学資保険と終身保険どちらに加入するべき?それぞれの保険に向いている人とは

学資保険と終身保険どちらに加入するべき?それぞれの保険に向いている人とは

子供の教育費に備える一般的な方法として「学資保険」があります。計画的に必要な金額を蓄えておけるのが魅力の保険です。一方、近年では「学資保険の代わりに終身保険に加入したほうがよい」といった意見もあります。これから加入する場合には、学資保険と終身保険、どちらを選んだほうがよいのでしょうか。


学資保険と終身保険はどちらも貯蓄性のある商品です。しかし、それぞれ異なる特徴があるため、よく理解した上で加入を検討しましょう。ここでは、終身保険が学資保険の代わりになると言われている理由や、それぞれの保険に加入すべきなのはどのような人なのか、などについて解説します。

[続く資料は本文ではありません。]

(* ===== verification/MkfsImage.v ===== *)
(** * The image of mkfs as a list of files

    The operations of mkfs.c refine operations on a list of files, each a type and
    its bytes: [ialloc] adds an empty file, [iappend] bytes to a file.  For [main]
    this gives the files of the image, and that the kernel can mount it. *)

From stdpp Require Import base gmap list strings.
From Stdlib Require Import ZArith Lia.
From S2P Require Import Prelude Params Kmonad Console Bio BioSpec BioInit Log LogSpec LogCrash.
From S2P Require Import LogOps Fs FsTxn FsAlloc FsFree FsInode FsFile FsRw FsDir Mkfs MkfsSpec.

(** A file of the image; inode 1 is the first of the list. *)
Record afile : Type := AFile { a_type : Z; a_bytes : list Z }.

Definition size_of (f : afile) : Z := Z.of_nat (length (a_bytes f)).

(** The data and indirect blocks of the files. *)
Fixpoint blocks (L : list afile) : Z :=
  match L with [] => 0 | f :: L => blocks_of (size_of f) + blocks L end.

(** Inode [i] with disk inode [d] is the file [f]; behind its size it reads as zeros. *)
Record is_file (m : mkst) (i : Z) (d : dinode) (f : afile) : Prop := IsFile {
  if_dinode : d = Dinode (a_type f) 0 0 1 (size_of f) (d_addrs d);
  if_sized : sized m i d;
  if_bytes : ∀ b, 0 ≤ b < MAXFILE * BSIZE → fbyte (V m) (ino i d) b = (a_bytes f).[Z.to_nat b]
}.

(** The image [m], with the inodes [F], has the files [L] and no others. *)
Record holds (m : mkst) (F : Z → dinode) (L : list afile) : Prop := Holds {
  h_binv : binv m F;
  h_ino : freeinode m = 1 + Z.of_nat (length L);
  h_free : freeblock m = 29 + blocks L;
  h_disk : ∀ i, live m i → disk_inode (V m) i = F i;
  h_none : ∀ i, freeinode m ≤ i < ninodes → d_type (disk_inode (V m) i) = 0;
  h_file : ∀ j f, L !! j = Some f → is_file m (1 + Z.of_nat j) (F (1 + Z.of_nat j)) f
}.

Definition append_to (p : list Z) (f : afile) : afile := AFile (a_type f) (a_bytes f ++ p).
(* ===== verification/ConsoleDev.v ===== *)
(** * console.c: consoleread, consolewrite and consoleinit

    The two device functions release the inode while they wait or print and lock it
    again before they return; devsw[CONSOLE] holds them. *)

From stdpp Require Import base gmap list strings.
From Stdlib Require Import ZArith Lia.
From S2P Require Import Prelude Params Kmonad Console ConsoleSpec Bio Log Fs.

Definition CONSOLE : Z := 1.

Definition incons {A} (m : M cst A) : M fsstate A := zoom console set_console m.

(** The loop can take no more characters than the ring holds. *)
Definition input_fuel (i : input) : nat := S (Z.to_nat (u32 (iw i - ir i))).

(** The result and the bytes stored at dst.  A process that has to wait is asleep with
    what it got so far; see [consoleread_loop]. *)
Definition consoleread (killed : bool) (ip : nat) (n : Z) : M fsstate (Z * list Z) :=
  iunlock (Some ip);;
  acquire LInput;;
  i ← gets (λ s, inp (console s));
  r ← defined (consoleread_loop (input_fuel i) killed n (u32 n) [] i);
  incons (modify (set_inp r.2));;
  match r.1 with
  | Rkilled acc => release LInput;; ilock (Some ip);; mret (-1, acc)
  | Rwait _ _ => sleep CInput LInput
  | Rdone n' acc => release LInput;; ilock (Some ip);; mret (i32 (u32 n - n'), acc)
  end.

Definition consolewrite (ip : nat) (buf : list Z) (n : Z) : M fsstate Z :=
  iunlock (Some ip);;
  acquire LCons;;
  mfor 0 (Z.to_nat n) (λ i, c ← defined (buf !! i); incons (consputc (Z.land c 0xff)));;
  release LCons;;
  ilock (Some ip);;
  mret n.

(** devsw after consoleinit, which also sets cons.locking. *)
Definition console_devsw (killed : bool) : devsw :=
  Devsw (λ mj, if mj =? CONSOLE then Some (consoleread killed) else None)
        (λ mj, if mj =? CONSOLE then Some consolewrite else None).

(** Without the calls of the interrupt controllers, which Kmain.v adds. *)
Definition consoleinit : M fsstate unit :=
  initlock LCons;; initlock LInput;;
  incons (modify (set_locking true)).

(** ** consolewrite prints its buffer *)

Lemma incons_Done {A} (m : M cst A) k s a k' t :
  m k (console s) = Done a k' t → incons m k s = Done a k' (set_console t s).
Proof. apply zoom_Done. Qed.

Lemma serial_byte c : serial (Z.land c 0xff) = [Z.land c 0xff].
Proof.
  unfold serial, BACKSPACE. change 0xff with (Z.ones 8). rewrite Z.land_ones by lia.
  pose proof (Z.mod_pos_bound c (2 ^ 8) ltac:(lia)).
  destruct (Z.eqb_spec (c mod 2 ^ 8) 0x100); [lia|]. by rewrite u8_small by lia.
Qed.

Lemma write_loop_prints l : ∀ pre k s, screen_ok (console s) → panicked (console s) = false →
  ∃ t, mfor (length pre) (length l)
         (λ i, c ← defined ((pre ++ l) !! i); incons (consputc (Z.land c 0xff))) k s =
       Done tt k (set_console t s) ∧
       printed ((λ c, Z.land c 0xff) <$> l) (console s) t.
Proof.
  induction l as [|c l IH]; intros pre k s Hs Hp.
  - exists (console s). split; [by destruct s|]. split_and!; try done. by rewrite app_nil_r.
  - destruct (consputc_ok (Z.land c 0xff) k (console s) Hs Hp) as (t1 & H1 & P1).
    rewrite serial_byte in P1. pose proof P1 as (Hs1 & _ & _ & Hp1 & _).
    destruct (IH (pre ++ [c]) k (set_console t1 s) Hs1 ltac:(simpl; congruence)) as (t2 & H2 & P2).
    exists t2. split; [|by apply (printed_trans _ _ _ _ _ P1 P2)].
    cbn [length mfor]. rewrite length_app, Nat.add_1_r in H2.
    assert (Hstep : (c0 ← defined ((pre ++ c :: l) !! length pre); incons (consputc (Z.land c0 0xff))) k s
                    = Done tt k (set_console t1 s)).
    { rewrite list_lookup_middle by done. by apply incons_Done. }
    rewrite (bind_Done _ _ _ _ _ _ _ Hstep).
    replace (pre ++ c :: l) with ((pre ++ [c]) ++ l) by (by rewrite <- app_assoc). exact H2.
Qed.

(** A locked inode whose content has been read, as the caller of readi or writei has it. *)
Definition held_inode (ip : nat) (s : fsstate) : Prop :=
  (ip < length (icache s))%nat ∧ 1 ≤ i_ref (thei ip s) ∧
  has (i_flags (thei ip s)) I_BUSY = true ∧ has (i_flags (thei ip s)) I_VALID = true.

Definition unlock_flags (ip : nat) (s : fsstate) : fsstate :=
  updi ip (iset_flags (Z.land (i_flags (thei ip s)) (Z.lnot I_BUSY))) s.

Lemma thei_updi_eq ip f s : (ip < length (icache s))%nat → thei ip (updi ip f s) = f (thei ip s).
Proof. intros H. unfold thei at 1, updi. cbn [icache set_icache]. by rewrite nthz_insert_eq. Qed.

Lemma iunlock_run ip k s : held_inode ip s → LIcache ∉ held k → LPtable ∉ held k →
  iunlock (Some ip) k s = Done tt (Kctx (held k) (CInode ip :: wakeups k)) (unlock_flags ip s).
Proof.
  intros (Hi & Hr & Hb & Hv) Hk Hp. unfold iunlock. mb (gets_eq (thei ip) k s). rewrite Hb.
  destruct (Z.ltb_spec (i_ref (thei ip s)) 1); [lia|]. cbn [negb orb].
  mb (acquire_eq LIcache k s Hk). unfold mbind, M_bind. rewrite modify_eq.
  rewrite wakeup_eq; cbn [held wakeups]; [by rewrite release_top|].
  rewrite elem_of_cons. intros [?|?]; done.
Qed.

(** BUSY taken away and put back. *)
Lemma busy_flags f : has f I_BUSY = true → has f I_VALID = true →
  has (Z.land f (Z.lnot I_BUSY)) I_BUSY = false ∧
  has (Z.lor (Z.land f (Z.lnot I_BUSY)) I_BUSY) I_VALID = true ∧
  Z.lor (Z.land f (Z.lnot I_BUSY)) I_BUSY = f.
Proof.
  change I_BUSY with (2 ^ 0). change I_VALID with (2 ^ 1). rewrite !has_pow2 by lia. intros Hb Hv.
  assert (Hf : Z.lor (Z.land f (Z.lnot (2 ^ 0))) (2 ^ 0) = f).
  { apply Z.bits_inj'. intros n Hn. rewrite Z.lor_spec, Z.land_spec, Z.lnot_spec by lia.
    rewrite Z.pow2_bits_eqb by lia. destruct (Z.eqb_spec 0 n) as [<-|]; [by rewrite Hb|].
    by rewrite andb_true_r, orb_false_r. }
  split_and!; [|by rewrite Hf|done].
  by rewrite Z.land_spec, Z.lnot_spec, Z.pow2_bits_eqb, andb_false_r by lia.
Qed.

Lemma ilock_again ip k s t : held_inode ip s → LIcache ∉ held k →
  ilock (Some ip) k (set_console t (unlock_flags ip s)) = Done tt k (set_console t s).
Proof.
  intros (Hi & Hr & Hb & Hv) Hk. destruct (busy_flags _ Hb Hv) as (H1 & H2 & H3).
  set (s1 := set_console t (unlock_flags ip s)).
  assert (Hth : thei ip s1 = iset_flags (Z.land (i_flags (thei ip s)) (Z.lnot I_BUSY)) (thei ip s)).
  { apply (thei_updi_eq ip _ s Hi). }
  unfold ilock. mb (gets_eq (thei ip) k s1). rewrite Hth. cbn [i_ref iset_flags].
  destruct (Z.ltb_spec (i_ref (thei ip s)) 1); [lia|]. mb (acquire_eq LIcache k s1 Hk).
  mb (gets_eq (thei ip) (Kctx (LIcache :: held k) (wakeups k)) s1). rewrite Hth.
  cbn [i_flags iset_flags]. rewrite H1, H3.
  assert (Hs : updi ip (iset_flags (i_flags (thei ip s))) s1 = set_console t s).
  { unfold updi. rewrite Hth. unfold s1, unlock_flags, updi, set_console, set_icache. simpl.
    rewrite list_insert_insert_eq. f_equal.
    replace (iset_flags _ (iset_flags _ (thei ip s))) with (thei ip s) by (by destruct (thei ip s)).
    apply nthz_insert_self. }
  unfold mbind, M_bind. rewrite ret_eq, modify_eq, Hs, release_top. rewrite gets_eq.
  change (thei ip (set_console t s)) with (thei ip s). rewrite Hv. cbn [negb]. by destruct k.
Qed.

(** Writing to the console through a locked inode sends the bytes of the buffer
    to the serial port in order, keeps the cursor on the screen, returns the count, and
    leaves the inode locked and the rest of the file system as it was. *)
Theorem consolewrite_prints (ip : nat) (buf : list Z) (k : kctx) (s : fsstate) :
  held_inode ip s → screen_ok (console s) → panicked (console s) = false → held k = [] →
  ∃ t, consolewrite ip buf (Z.of_nat (length buf)) k s =
         Done (Z.of_nat (length buf)) (Kctx [] (CInode ip :: wakeups k)) (set_console t s) ∧
       screen_ok t ∧ uart t = uart (console s) ++ ((λ c, Z.land c 0xff) <$> buf).
Proof.
  intros Hi Hs Hp Hk. unfold consolewrite.
  mb (iunlock_run ip k s Hi ltac:(rewrite Hk; apply not_elem_of_nil) ltac:(rewrite Hk; apply not_elem_of_nil)).
  rewrite Hk. mb (acquire_eq LCons (Kctx [] (CInode ip :: wakeups k)) (unlock_flags ip s)
                    ltac:(apply not_elem_of_nil)).
  cbn [held wakeups]. rewrite Nat2Z.id.
  destruct (write_loop_prints buf [] (Kctx [LCons] (CInode ip :: wakeups k)) (unlock_flags ip s) Hs Hp)
    as (t & Hw & Hs' & Hu & _).
  exists t. split; [|done]. mb Hw. unfold mbind, M_bind. rewrite release_top.
  by rewrite (ilock_again ip (Kctx [] (CInode ip :: wakeups k)) s t Hi ltac:(apply not_elem_of_nil)).
Qed.

Definition demo_console_fs : fsstate :=
  Fsstate (Logstate (Bstate 1000 ∅ [] []) 970 30 0 0 ROOTDEV 0 (replicate 30 0))
    [Inode ROOTDEV 3 1 3 T_DEV CONSOLE 1 1 0 (replicate 13 0)]
    (Cst true false (replicate 2000 0) 0 [] (Input (replicate 128 0) 0 0 0)).

Lemma consolewrite_prints_witness :
  ∃ t, consolewrite 0 [104; 105; 10] 3 (Kctx [] []) demo_console_fs =
         Done 3 (Kctx [] [CInode 0]) (set_console t demo_console_fs) ∧
       screen_ok t ∧ uart t = [] ++ [104; 105; 10].
Proof.
  apply (consolewrite_prints 0 [104; 105; 10] (Kctx [] []) demo_console_fs); try done.
  split_and!; try done. simpl. lia.
Defined.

本内容は、令和4年5月の制度等にもとづき、記載しています。

本記事に記載の内容・条件は保険会社によって異なる場合がございます。詳しくは保険・共済各社・各団体へお問い合わせください。

この記事を読むと分かること

  • 学資保険と終身保険の違い
  • 学資保険に向いている人
  • 終身保険に向いている人

なぜ終身保険が学資保険の代わりになると言われている?

終身保険が学資保険の代わりになる、といわれている理由の一つに「学資保険の返戻率が下がっていること」があげられます。「返戻率」とは、保険が満期を迎えたときに、支払った保険料に対してどのくらいのお金が戻ってくるのかを表したものです。

学資保険と同じように貯蓄性があるのが終身保険です。終身保険では、解約したときに「解約返戻金」を受け取ることができ、期間の経過とともに返戻金は増加します。さらに保険料の払込が終了したあとには、その返戻率は100%を超えることもあります。つまり、ある程度の年数、保険料を支払ったあとで終身保険を解約すれば、学資保険と同様に教育費用を捻出できる可能性があるのです。そのため「お金が必要なタイミングで終身保険を解約すれば、学資保険の代わりになる」といった考え方が広まってきているようです。

ただし、終身保険は保険料の払込が終了する前に解約してしまうと、受け取れる返戻金の額が少なくなることには気をつけなければなりません。子どもが進学するタイミングと返戻金の増加する時期が一致していない場合には、せっかく解約しても十分な教育資金が確保できない可能性があります。一方、学資保険は、子どもの年齢や進学時期に合わせて、定期的に祝金や満期保険金が受け取れる点が魅力です。着実に教育資金を準備したい場合には、やはり学資保険が役に立つでしょう。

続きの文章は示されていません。